I take a glass of champagne from a passing server. I needn’t be totally on the ball during the latter half of the evening because by then, people naturally loosen up. I find that the purest details are revealed in the discreet pictures I snatch during the final hours, however innocuously an event starts. And besides, it seems this event is winding down.

The one downside of my job is the mixed bag of emotions evoked. I rarely take family photos anymore, so normally, I’m fine, but today, watching the wedding festivities, the longing for what I don’t have has crept up on me. People think that envy is a bad thing, but in my opinion, envy is a positive emotion. It has always been the best indicator for me to realize what’s wrong with my life. People say, “Follow your dreams,” yet I’d say, “Follow what makes you sick with envy.”

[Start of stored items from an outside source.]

(* ===== verification/Chain.v ===== *)
(** * The block chain: [BlockTipManager], [TXMemPool], [BlockChain] of [blockchain.h]
      and [blockchain.cpp], [BlockIndex::GetBlock] and [Block::CreateNewBlock] of [block.cpp]

    The state is what the singletons hold: four databases, the map of tips, the
    three transaction pools, the orphan blocks and the two members of the miner
    the chain touches.  An operation is a function from the state to a result
    and a new state.  Index objects are shared by pointer only between the tip
    map and its readers, so the block a reader caches in a tip is written back
    to the map, and two pointers to tips are equal exactly when the tips are
    the same entry.  Taking the lock of [AcceptBlock] again in its own recursive
    call is the fault [Hang], as is a loop that can no longer change its state.
    [fuel] bounds the walks along the stored chain. *)

From stdpp Require Import base gmap list numbers decidable strings.
From S2P Require Import Prelude ArithUint256 Uint256 Serialize Sha256 Script Tx Block Pow Store Validate.

Open Scope Z_scope.
Open Scope res_scope.

(** ** State *)

Record chain (db : Type) := mk_chain {
  c_blocks : db;                             (* DBBlockWrapper *)
  c_index : db;                              (* DBBlockIndexWrapper *)
  c_txIndex : db;                            (* DBTransactionIndexWrapper *)
  c_utxo : db;                               (* UTXOManager::_dbWrapper *)
  c_tipMap : bmap BlockIndex;                (* BlockTipManager::_tipMap *)
  c_pool : bmap NetMessageTransaction;       (* TXMemPool::_pool *)
  c_orphanPool : bmap NetMessageTransaction; (* TXMemPool::_orphanPool *)
  c_miningPool : bmap NetMessageTransaction; (* TXMemPool::_miningPool *)
  c_orphanBlocks : list (blob * Block);      (* BlockChain::_orphanBlocks *)
  c_miningPrevHash : blob;                   (* Miner::_miningPrevHash *)
  c_resetMining : bool;                      (* Miner::ResetMining was called *)
}.
Arguments mk_chain {db}.
Arguments c_blocks {db}. Arguments c_index {db}. Arguments c_txIndex {db}. Arguments c_utxo {db}.
Arguments c_tipMap {db}. Arguments c_pool {db}. Arguments c_orphanPool {db}. Arguments c_miningPool {db}.
Arguments c_orphanBlocks {db}. Arguments c_miningPrevHash {db}. Arguments c_resetMining {db}.

Section updates.
Context {db : Type}.
Implicit Type c : chain db.

Definition with_dbs (blocks index txIndex utxo : db) c : chain db :=
  mk_chain blocks index txIndex utxo (c_tipMap c) (c_pool c) (c_orphanPool c) (c_miningPool c)
    (c_orphanBlocks c) (c_miningPrevHash c) (c_resetMining c).
Definition with_blocks (d : db) c : chain db := with_dbs d (c_index c) (c_txIndex c) (c_utxo c) c.
Definition with_index (d : db) c : chain db := with_dbs (c_blocks c) d (c_txIndex c) (c_utxo c) c.
Definition with_txIndex (d : db) c : chain db := with_dbs (c_blocks c) (c_index c) d (c_utxo c) c.
Definition with_utxo (d : db) c : chain db := with_dbs (c_blocks c) (c_index c) (c_txIndex c) d c.
Definition with_tipMap (m : bmap BlockIndex) c : chain db :=
  mk_chain (c_blocks c) (c_index c) (c_txIndex c) (c_utxo c) m (c_pool c) (c_orphanPool c) (c_miningPool c)
    (c_orphanBlocks c) (c_miningPrevHash c) (c_resetMining c).
Definition with_pools (pool mining : bmap NetMessageTransaction) c : chain db :=
  mk_chain (c_blocks c) (c_index c) (c_txIndex c) (c_utxo c) (c_tipMap c) pool (c_orphanPool c) mining
    (c_orphanBlocks c) (c_miningPrevHash c) (c_resetMining c).
Definition with_orphanBlocks (l : list (blob * Block)) c : chain db :=
  mk_chain (c_blocks c) (c_index c) (c_txIndex c) (c_utxo c) (c_tipMap c) (c_pool c) (c_orphanPool c) (c_miningPool c)
    l (c_miningPrevHash c) (c_resetMining c).
Definition with_reset c : chain db :=
  mk_chain (c_blocks c) (c_index c) (c_txIndex c) (c_utxo c) (c_tipMap c) (c_pool c) (c_orphanPool c) (c_miningPool c)
    (c_orphanBlocks c) (c_miningPrevHash c) true.

End updates.

(** ** The state and fault monad *)

Definition ch (db A : Type) := chain db → res A * chain db.

Section monad.
Context {db : Type}.

Definition ch_ret {A} (a : A) : ch db A := λ c, (Ok a, c).
Definition ch_fault {A} (f : fault) : ch db A := λ c, (Fault f, c).
Definition ch_bind {A B} (x : ch db A) (f : A → ch db B) : ch db B := λ c,
  match x c with
  | (Ok a, c') => f a c'
  | (Fault e, c') => (Fault e, c')
  end.
Definition ch_get : ch db (chain db) := λ c, (Ok c, c).
Definition ch_put (c : chain db) : ch db () := λ _, (Ok (), c).
Definition ch_lift {A} (r : res A) : ch db A := λ c, (r, c).
(** An operation that reports a status and the new database. *)
Definition ch_status (r : bool * chain db) : ch db bool := λ _, (Ok r.1, r.2).
(** [p->x] for a pointer that may be null. *)
Definition deref {A} (o : option A) : ch db A :=
  match o with Some a => ch_ret a | None => ch_fault NullDeref end.

End monad.

Declare Scope ch_scope.
Delimit Scope ch_scope with ch.
Notation "'let*' x ':=' c1 'in' c2" := (ch_bind c1 (λ x, c2))
  (at level 10, x name, c1 at level 100, c2 at level 200) : ch_scope.
Open Scope ch_scope.

(** ** [BlockTipManager] *)

Definition TIP_ALL_KEY_KEY : list Z := chars "TIP_ALL_KEY_KEY".

Section chain.
Context {db : Type} `{LevelDB db}.
Context (p : ParamsBase) (VerifyScript : script_verifier) (fuel : nat).

Definition UpdateBlockTipMap : ch db bool :=
  let* c := ch_get in
  let '(ok, d) := PutData (c_index c) TIP_ALL_KEY_KEY (ser_index_map 0 (c_tipMap c)) in
  ch_status (ok, with_index d c).

Definition GetBlockTipMap : ch db (bmap BlockIndex) :=
  let* c := ch_get in
  if negb (bool_decide (c_tipMap c = [])) then ch_ret (c_tipMap c)
  else
    let* r := ch_lift (GetObject unser_index_map 0 (c_index c) TIP_ALL_KEY_KEY) in
    match r with
    | None => ch_ret (c_tipMap c)
    | Some m => let* _ := ch_put (with_tipMap m c) in ch_ret m
    end.

Definition AddTip (index : BlockIndex) : ch db bool :=
  let* m := GetBlockTipMap in
  let* c := ch_get in
  let* _ := ch_put (with_tipMap (bm_set (bi_hash index) index m) c) in
  UpdateBlockTipMap.

(** [auto map = GetBlockTipMap()] is a copy: the erasure of the parent is lost. *)
Definition UpdateTip (tip : BlockIndex) : ch db bool :=
  let* m := GetBlockTipMap in
  let map := bm_erase (bi_hashPrevBlock tip) m in
  AddTip tip.

Definition GetTip (hash : blob) : ch db (option BlockIndex) :=
  let* m := GetBlockTipMap in ch_ret (bm_find hash m).

Definition highest (active : option BlockIndex) (m : bmap BlockIndex) : option BlockIndex :=
  foldl (λ active e, match active with
                     | None => Some e.2
                     | Some a => if bi_height e.2 >? bi_height a then Some e.2 else Some a
                     end) active m.
Definition GetActiveTip : ch db (option BlockIndex) :=
  let* m := GetBlockTipMap in ch_ret (highest None m).

(** ** [BlockIndex::GetBlock], [GetBlockHeader], [GetMedianTimePast] *)

(** The block and the index with its cache filled. *)
Definition GetBlock_index (i : BlockIndex) : ch db (Block * BlockIndex) :=
  if negb (BlockHeader_IsNull (blk_hd (bi_block i))) then ch_ret (bi_block i, i)
  else
    let* c := ch_get in
    let* r := ch_lift (db_GetBlock (c_blocks c) (bi_hash i) (bi_block i)) in
    let b := default (bi_block i) r in
    ch_ret (b, mk_BlockIndex (bi_height i) (bi_hash i) (bi_hashPrevBlock i) (bi_hashNextBlock i) b (bi_blockHeader i)).

(** On an object of the tip map. *)
Definition GetBlock_tip (i : BlockIndex) : ch db Block :=
  let* r := GetBlock_index i in
  let* c := ch_get in
  let* _ := ch_put (with_tipMap (bm_set (bi_hash i) r.2 (c_tipMap c)) c) in
  ch_ret r.1.

Definition GetBlockHeader_index (i : BlockIndex) : ch db (BlockHeader * BlockIndex) :=
  let* i := (if BlockHeader_IsNull (blk_hd (bi_block i)) then let* r := GetBlock_index i in ch_ret r.2 else ch_ret i) in
  if BlockHeader_IsNull (bi_blockHeader i) then ch_ret (bi_blockHeader i, i)
  else
    let h := GetBlockHeader (bi_block i) in
    ch_ret (h, mk_BlockIndex (bi_height i) (bi_hash i) (bi_hashPrevBlock i) (bi_hashNextBlock i) (bi_block i) h).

It’s how I knew that I must stop deceiving myself and face up to how desperately I wanted to have a child. Delayed gratification is overrated.
I place my camera on a table as the tempo eases and sit down on a satin-draped chair. As I watch the bride sweep across the dance floor with her new husband, I think of Nina, and an overwhelming tide of grief floods through me. I picture her haunted expression when she elicited three final promises from me: two are easy to keep, one is not. Nonetheless, a vow is a vow. I will be creative and fulfill it. I have a bad—yet tempting—idea which occasionally beckons me toward a slippery slope.

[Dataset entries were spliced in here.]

(** C39 On a chain of blocks of the lowest difficulty, as on the regression-test
    network, the computation of the next difficulty returns, at heights where
    the difficulty is adjusted and where it is not, and answers the lowest
    difficulty again; the walk back takes at most as many steps as the chain
    has blocks. *)
Theorem min_difficulty_is_kept {db : Type} `{LevelDB db} (p : ParamsBase) (fuel n : nat) (limit : Z)
    (lastBlock block : Block) (tip : BlockIndex) (c : chain db) :
  nProofOfWorkLimit p = Some limit → c_tipMap c ≠ [] → highest None (c_tipMap c) = Some tip →
  min_chain (c_blocks c) limit lastBlock n → (n <= fuel)%nat →
  GetNextWorkRequired p fuel lastBlock block c = (Ok limit, c).
Proof.
  intros Hl Hne Htip Hc Hf. unfold GetNextWorkRequired. rewrite Hl.
  unfold ch_bind, ch_lift, ch_get. rewrite GetActiveTip_cached, Htip by done. cbn [deref ch_ret].
  destruct (negb _).
  - change s_PowAllowMinDifficultyBlocks with true. cbv iota. destruct (_ >? _); [done|].
    destruct (last_not_min_chain _ _ _ _ _ Hc Hf) as (b' & -> & Hb). cbn [ch_ret]. by rewrite Hb.
  - destruct (back_blocks_chain _ _ _ _ (2016 - 1) Hc) as (b' & ->).
    change (CalculateNextWorkRequired p s_PowNoRetargeting (blk_hd lastBlock) (hd_nTime (blk_hd b')))
      with (Some (hd_nBits (blk_hd lastBlock))). by rewrite (min_chain_bits _ _ _ _ Hc).
Qed.

(** The first two blocks of a regression-test chain. *)
Definition genesis_id : blob := Eval vm_compute in block_GetHash GetGenesisBlock.
Definition sample_child : Block :=
  mk_Block (mk_BlockHeader 1 genesis_id (blob_null 32) 1296688700 0x207fffff 0 0) [].
Definition sample_blocks : gmap_db := (db_PutBlock (∅ : gmap_db) genesis_id GetGenesisBlock).2.
Definition sample_chain : chain gmap_db :=
  mk_chain sample_blocks ∅ ∅ ∅ [(genesis_id, new_BlockIndex 0 genesis_id (blob_null 32))] [] [] [] [] (blob_null 32) false.

Lemma min_difficulty_is_kept_witness :
  GetNextWorkRequired RegTestParams 1 sample_child Block_null sample_chain = (Ok 0x207fffff, sample_chain).
Proof.
  apply (min_difficulty_is_kept RegTestParams 1 1 0x207fffff sample_child Block_null
    (new_BlockIndex 0 genesis_id (blob_null 32)) sample_chain).
  - apply regtest_limit_bits.
  - discriminate.
  - reflexivity.
  - apply min_next with GetGenesisBlock; [vm_compute; reflexivity..|].
    apply min_first; vm_compute; reflexivity.
  - done.
Defined.

(** ** Forks *)

Section forks.
Context {db : Type} `{LevelDB db}.
Context (p : ParamsBase) (VerifyScript : script_verifier) (fuel : nat).

(** Indexes are stored under their own hash. *)
Definition index_wf (d : db) : Prop :=
  ∀ k i, index_Get d k = Ok (Some i) → bi_hash i = k ∧ length k = 32%nat.
Definition in_index (d : db) (i : BlockIndex) : Prop := index_Get d (bi_hash i) = Ok (Some i).

Lemma index_Get_in d k i : index_wf d → index_Get d k = Ok (Some i) → in_index d i.
Proof. intros Hwf E. destruct (Hwf k i E) as [Eh _]. unfold in_index. by rewrite Eh. Qed.

Lemma fork_back_in n : ∀ i a act F I h (c : chain db) r c',
  index_wf (c_index c) → in_index (c_index c) i →
  fork_back n (Some i) a act F I h c = (Ok r, c') →
  ∃ rest, r.1.1 = F ++ rest ∧ Forall (in_index (c_index c)) rest.
Proof.
  induction n as [|n IH]; intros i a act F I h c r c' Hwf Hi; cbn [fork_back]; unfold ch_bind at 1;
    (destruct a as [a|]; cbn [deref]; [|done]); cbn [ch_ret]; destruct (_ || _).
  1,3: intros [= <- <-]; exists []; by rewrite app_nil_r.
  - done.
  - unfold ch_bind, ch_get, ch_lift. destruct (index_Get (c_index c) (bi_hashPrevBlock i)) as [it|] eqn:E; [|done].
    destruct (index_CGet (c_index c) (bi_hashPrevBlock a)) as [ai|]; [|done].
    destruct it as [i'|]; cbn [deref]; [|done]. intros Hr.
    destruct (IH i' ai act _ _ _ c r c' Hwf (index_Get_in _ _ _ Hwf E) Hr) as (rest & Er & Hf).
    exists (i :: rest). split; [by rewrite Er, <- app_assoc|]. by constructor.
Qed.

(** The height of the new block is asked of a null pointer unless the new block
    comes first. *)
Lemma fork_check_first block prev flags f i l (c : chain db) r c' :
  blob_eqb (bi_hash i) (block_GetHash block) = false →
  fork_check p VerifyScript fuel block prev flags None f (i :: l) c = (Ok (Some r), c') → False.
Proof.
  intros Hne. cbn [fork_check]. rewrite Hne. cbn [andb]. rewrite ch_bind_Ok. intros (ok & c1 & _ & Hr).
  destruct ok; cbn [negb] in Hr; [|done]. apply ch_bind_Ok in Hr as (n' & c2 & E & Hr). injection E as <- <-.
  apply ch_bind_Ok in Hr as (b & c3 & _ & Hr). by apply ch_bind_Ok in Hr as (x & c4 & ? & _).
Qed.

Lemma fork_of_two block it t rest prev flags f (c : chain db) r c' :
  index_IsExist (c_index c) (block_GetHash block) = false → length (block_GetHash block) = 32%nat →
  index_wf (c_index c) → in_index (c_index c) t → Forall (in_index (c_index c)) rest →
  fork_check p VerifyScript fuel block prev flags None f (reverse ([it; t] ++ rest)) c = (Ok (Some r), c') → False.
Proof.
  intros Hex Hl Hwf Ht Hrest.
  assert (∀ i, in_index (c_index c) i → blob_eqb (bi_hash i) (block_GetHash block) = false) as Hne.
  { intros i Hi. destruct (Hwf _ _ Hi) as [_ Hli]. rewrite blob_eqb_spec by congruence. apply bool_decide_eq_false.
    intros E. unfold in_index in Hi. rewrite E in Hi. unfold index_IsExist in Hex. apply bool_decide_eq_false in Hex.
    unfold index_Get, GetObject in Hi. destruct (GetData _ _); [by destruct Hex|done]. }
  rewrite reverse_app. change (reverse [it; t]) with [t; it].
  destruct (reverse rest) as [|i l] eqn:E.
  - apply fork_check_first, Hne, Ht.
  - apply fork_check_first, Hne. assert (i ∈ rest) as Hin by (apply elem_of_reverse; rewrite E; left).
    rewrite list.Forall_forall in Hrest. by apply Hrest.
Qed.

Lemma fork_back_state n : ∀ it a act F I h (c : chain db) r c',
  fork_back n it a act F I h c = (Ok r, c') → c' = c.
Proof.
  induction n as [|n IH]; intros [i|] a act F I h c r c'; cbn [fork_back].
  2,4: by intros [= _ <-].
  all: unfold ch_bind at 1; destruct a as [a|]; cbn [deref]; [|done]; cbn [ch_ret]; destruct (_ || _).
  1,3: by intros [= _ <-].
  { done. }
  unfold ch_bind, ch_get, ch_lift. destruct (index_Get (c_index c) (bi_hashPrevBlock i)) as [it|]; [|done].
  destruct (index_CGet (c_index c) (bi_hashPrevBlock a)) as [ai|]; [|done].
  destruct it as [i'|]; cbn [deref]; [|done]. apply IH.
Qed.

(** One step back along both chains. *)
Lemma fork_back_step n i a act F I h (c : chain db) r c' :
  blob_IsNull (bi_hashPrevBlock i) = false → blob_IsNull (bi_hashPrevBlock a) = false →
  fork_back n (Some i) (Some a) act F I h c = (Ok r, c') →
  ∃ n' i' a', index_Get (c_index c) (bi_hashPrevBlock i) = Ok (Some i') ∧
    index_Get (c_index c) (bi_hashPrevBlock a) = Ok a' ∧
    fork_back n' (Some i') a' act (F ++ [i]) (I ++ [act]) (bi_height i') c = (Ok r, c').
Proof.
  intros Hi Ha. destruct n as [|n]; cbn [fork_back]; unfold ch_bind, ch_ret; cbn [deref ch_ret]; rewrite Hi, Ha; [done|].
  cbn [orb]. unfold ch_get, ch_lift. destruct (index_Get (c_index c) (bi_hashPrevBlock i)) as [it|]; [|done].
  change (index_CGet (c_index c) (bi_hashPrevBlock a)) with (index_Get (c_index c) (bi_hashPrevBlock a)).
  destruct (index_Get (c_index c) (bi_hashPrevBlock a)) as [a'|]; [|done].
  destruct it as [i'|]; cbn [deref]; [|done]. intros Hr. by exists n, i', a'.
Qed.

I must do my best to avoid it because when Nina passed the baton to me, she thought I was someone she could trust. However, as my yearning grows, the crushing disappointment increases every month and the future I crave remains elusive. And she didn’t know that I’d do anything to get what I want. Anything.

ONE

Ben isn’t at home. I used to panic when that happened, assume that he was unconscious in a burning building, his oxygen tank depleted, his colleagues unable to reach him. All this, despite his assurance that they have safety checks in place to keep an eye out for each other. He’s been stressed lately, blames it on work. He loves his job as a firefighter, but nearly lost one of his closest colleagues in a fire on the fourth floor of a block of flats recently when a load of wiring fell down and threatened to ensnare him.
No, the reality is that he is punishing me. He doesn’t have a shift today. I understand his hurt, but it’s hard to explain why I did what I did. For a start, I didn’t think that people actually sent out printed wedding invitations anymore. If I’d known that the innocuous piece of silver card smothered in horseshoes and church bells would be the ignition for the worst argument we’d ever had, I wouldn’t have opened it in his presence.

Marie Langham plus guest…

I don’t know what annoyed Ben more, the fact that he wasn’t deemed important enough to be named or that I said I was going alone.
“I’m working,” I tried to explain. “The invitation is obviously a kind formality, a politeness.”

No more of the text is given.